START Listed records

(** * Theme Park Waits swarm animation: a model of [theme_park_waits_swarm.cpp]

    The sketch drives a 64x32 LED matrix.  Flocks of "birds" fly in from the
    screen edges; a bird that passes over a pixel of the THEME PARK WAITS text
    captures it.  This development embeds the sketch function by function and
    states the properties of its design over that embedding.

    Conventions of the embedding:
    - [float] is IEEE-754 binary32, taken from the standard library's
      [SpecFloat] with [prec = 24] and [emax = 128]; every C operator is one
      correctly rounded operation;
    - [unsigned long] and [size_t] are 32 bits wide on the target (ESP32-S3),
      written as [Z] with the wrap-around spelled out;
    - [std::set<Position>] is a [gset Position], [std::vector<FlockBird>] a
      [list FlockBird];
    - what the sketch reads from its environment ([millis()], [random()]) is
      an explicit input of each frame; libm's [sin]/[cos] and the display
      library's [color565] are parameters of the model;
    - the [Serial] diagnostics are left out: they do not feed back into the
      state. *)

From Stdlib Require Import ZArith List Bool String Lia.
From Stdlib Require Import SpecFloat.
From Stdlib Require QArith.QArith_base QArith.Qround.
From stdpp Require Import base decidable countable gmap sets list sorting.

Local Open Scope Z_scope.

(** ** Single-precision arithmetic *)

Module F32.

Definition prec : Z := 24.
Definition emax : Z := 128.

Definition float : Type := spec_float.

Definition valid (x : float) : bool := valid_binary prec emax x.

Definition add : float -> float -> float := SFadd prec emax.
Definition sub : float -> float -> float := SFsub prec emax.
Definition mul : float -> float -> float := SFmul prec emax.
Definition div : float -> float -> float := SFdiv prec emax.
Definition sqrt : float -> float := SFsqrt prec emax.
Definition fabs : float -> float := SFabs.

Definition ltb : float -> float -> bool := SFltb.
Definition leb : float -> float -> bool := SFleb.
Definition gtb (x y : float) : bool := SFltb y x.
Definition geb (x y : float) : bool := SFleb y x.

Definition is_nan (x : float) : bool :=
  match x with S754_nan => true | _ => false end.


Definition is_finite (x : float) : bool :=
  match x with S754_zero _ | S754_finite _ _ _ => true | _ => false end.


(** Conversion of an integer to [float] (round to nearest, ties to even). *)
Definition of_Z (z : Z) : float := binary_normalize prec emax z 0 false.

(** A decimal literal [n/d] written with an [f] suffix: the nearest float. *)
Definition lit (n d : Z) : float := div (of_Z n) (of_Z d).

Definition zero : float := S754_zero false.
Definition one : float := of_Z 1.

(** Integral part of a finite float, towards zero; [None] for NaN and
    infinities. *)
Definition trunc (x : float) : option Z :=
  match x with
  | S754_zero _ => Some 0
  | S754_finite s m e =>
      let a := match e with
               | Zneg p => Z.pos m / 2 ^ Z.pos p
               | _ => Z.pos m * 2 ^ e
               end in
      Some (if s then - a else a)
  | _ => None
  end.

(** [(int)x]: the integral part when it fits 32 signed bits, otherwise the
    conversion is undefined. *)
Definition to_int (x : float) : option Z :=
  match trunc x with
  | Some n => if (- 2 ^ 31 <=? n) && (n <? 2 ^ 31) then Some n else None
  | None => None
  end.

(** [(uint8_t)x]: the integral part when it fits 8 unsigned bits, otherwise
    the conversion is undefined. *)
Definition to_uint8 (x : float) : option Z :=
  match trunc x with
  | Some n => if (0 <=? n) && (n <? 256) then Some n else None
  | None => None
  end.

(** C's [round]: to the nearest integral value, halfway cases away from
    zero.  The result is again a float. *)
Definition round (x : float) : float :=
  match x with
  | S754_finite s m (Zneg p) =>
      let q := (Z.pos m + 2 ^ (Z.pos p - 1)) / 2 ^ Z.pos p in
      binary_normalize prec emax (if s then - q else q) 0 s
  | _ => x
  end.

(** C's [fmod]: [x - n*y] with [n] the quotient truncated towards zero.  The
    result is exact and carries the sign of [x]. *)
Definition fmod (x y : float) : float :=
  match x, y with
  | S754_nan, _ | _, S754_nan => S754_nan
  | S754_infinity _, _ => S754_nan
  | _, S754_zero _ => S754_nan
  | S754_zero _, _ => x
  | S754_finite _ _ _, S754_infinity _ => x
  | S754_finite sx mx ex, S754_finite _ my ey =>
      let ez := Z.min ex ey in
      let r := Z.rem (Z.pos mx * 2 ^ (ex - ez)) (Z.pos my * 2 ^ (ey - ez)) in
      binary_normalize prec emax (if sx then - r else r) ez sx
  end.

End F32.

Abbreviation float := F32.float.

(** ** Data model *)

(** [struct Color]: three 8-bit channels. *)
Record Color := mkColor { r : Z; g : Z; b : Z }.

(** [struct Position]: an integer pixel coordinate. *)
Record Position := mkPosition { px : Z; py : Z }.

(** [Position::operator<]: lexicographic, [x] first. *)
Definition Position_ltb (a c : Position) : bool :=
  (px a <? px c) || ((px a =? px c) && (py a <? py c)).

(** [Position::operator==]. *)
Definition Position_eqb (a c : Position) : bool :=
  (px a =? px c) && (py a =? py c).

#[global] Instance Position_eq_dec : EqDecision Position.
Proof. solve_decision. Defined.

#[global] Instance Position_countable : Countable Position :=
  inj_countable' (fun p => (px p, py p)) (fun q => mkPosition q.1 q.2)
    ltac:(by intros []).

(** [struct Vector2D]. *)
Record Vector2D := mkVector2D { vx : float; vy : float }.

Module Vec.

Definition add (a c : Vector2D) : Vector2D :=
  mkVector2D (F32.add (vx a) (vx c)) (F32.add (vy a) (vy c)).

Definition sub (a c : Vector2D) : Vector2D :=
  mkVector2D (F32.sub (vx a) (vx c)) (F32.sub (vy a) (vy c)).

Definition scale (a : Vector2D) (k : float) : Vector2D :=
  mkVector2D (F32.mul (vx a) k) (F32.mul (vy a) k).

Definition divide (a : Vector2D) (k : float) : Vector2D :=
  mkVector2D (F32.div (vx a) k) (F32.div (vy a) k).

Definition magnitude (a : Vector2D) : float :=
  F32.sqrt (F32.add (F32.mul (vx a) (vx a)) (F32.mul (vy a) (vy a))).

Definition zero : Vector2D := mkVector2D (F32.of_Z 0) (F32.of_Z 0).

Definition normalize (a : Vector2D) : Vector2D :=
  let mag := magnitude a in
  if F32.gtb mag (F32.of_Z 0)
  then mkVector2D (F32.div (vx a) mag) (F32.div (vy a) mag)
  else zero.

End Vec.

(** ** Colour model *)

(** The body of [hsvToRgb] up to the three channel values that are cast to
    [uint8_t]. *)
Definition hsvChannels (h s v : float) : float * float * float :=
  let h := F32.fmod h F32.one in
  let c := F32.mul v s in
  let x := F32.mul c
             (F32.sub F32.one
                (F32.fabs (F32.sub (F32.fmod (F32.mul h (F32.of_Z 6)) (F32.of_Z 2))
                                   F32.one))) in
  let m := F32.sub v c in
  let '(r, g, b) :=
    if F32.ltb h (F32.lit 1 6) then (c, x, F32.of_Z 0)
    else if F32.ltb h (F32.lit 2 6) then (x, c, F32.of_Z 0)
    else if F32.ltb h (F32.lit 3 6) then (F32.of_Z 0, c, x)
    else if F32.ltb h (F32.lit 4 6) then (F32.of_Z 0, x, c)
    else if F32.ltb h (F32.lit 5 6) then (x, F32.of_Z 0, c)
    else (c, F32.of_Z 0, x) in
  (F32.mul (F32.add r m) (F32.of_Z 255),
   F32.mul (F32.add g m) (F32.of_Z 255),
   F32.mul (F32.add b m) (F32.of_Z 255)).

END Listed records

* Problem description
Your whole answer should be one number, the count of lines in the records that hold "Import".

* Solution to this problem
3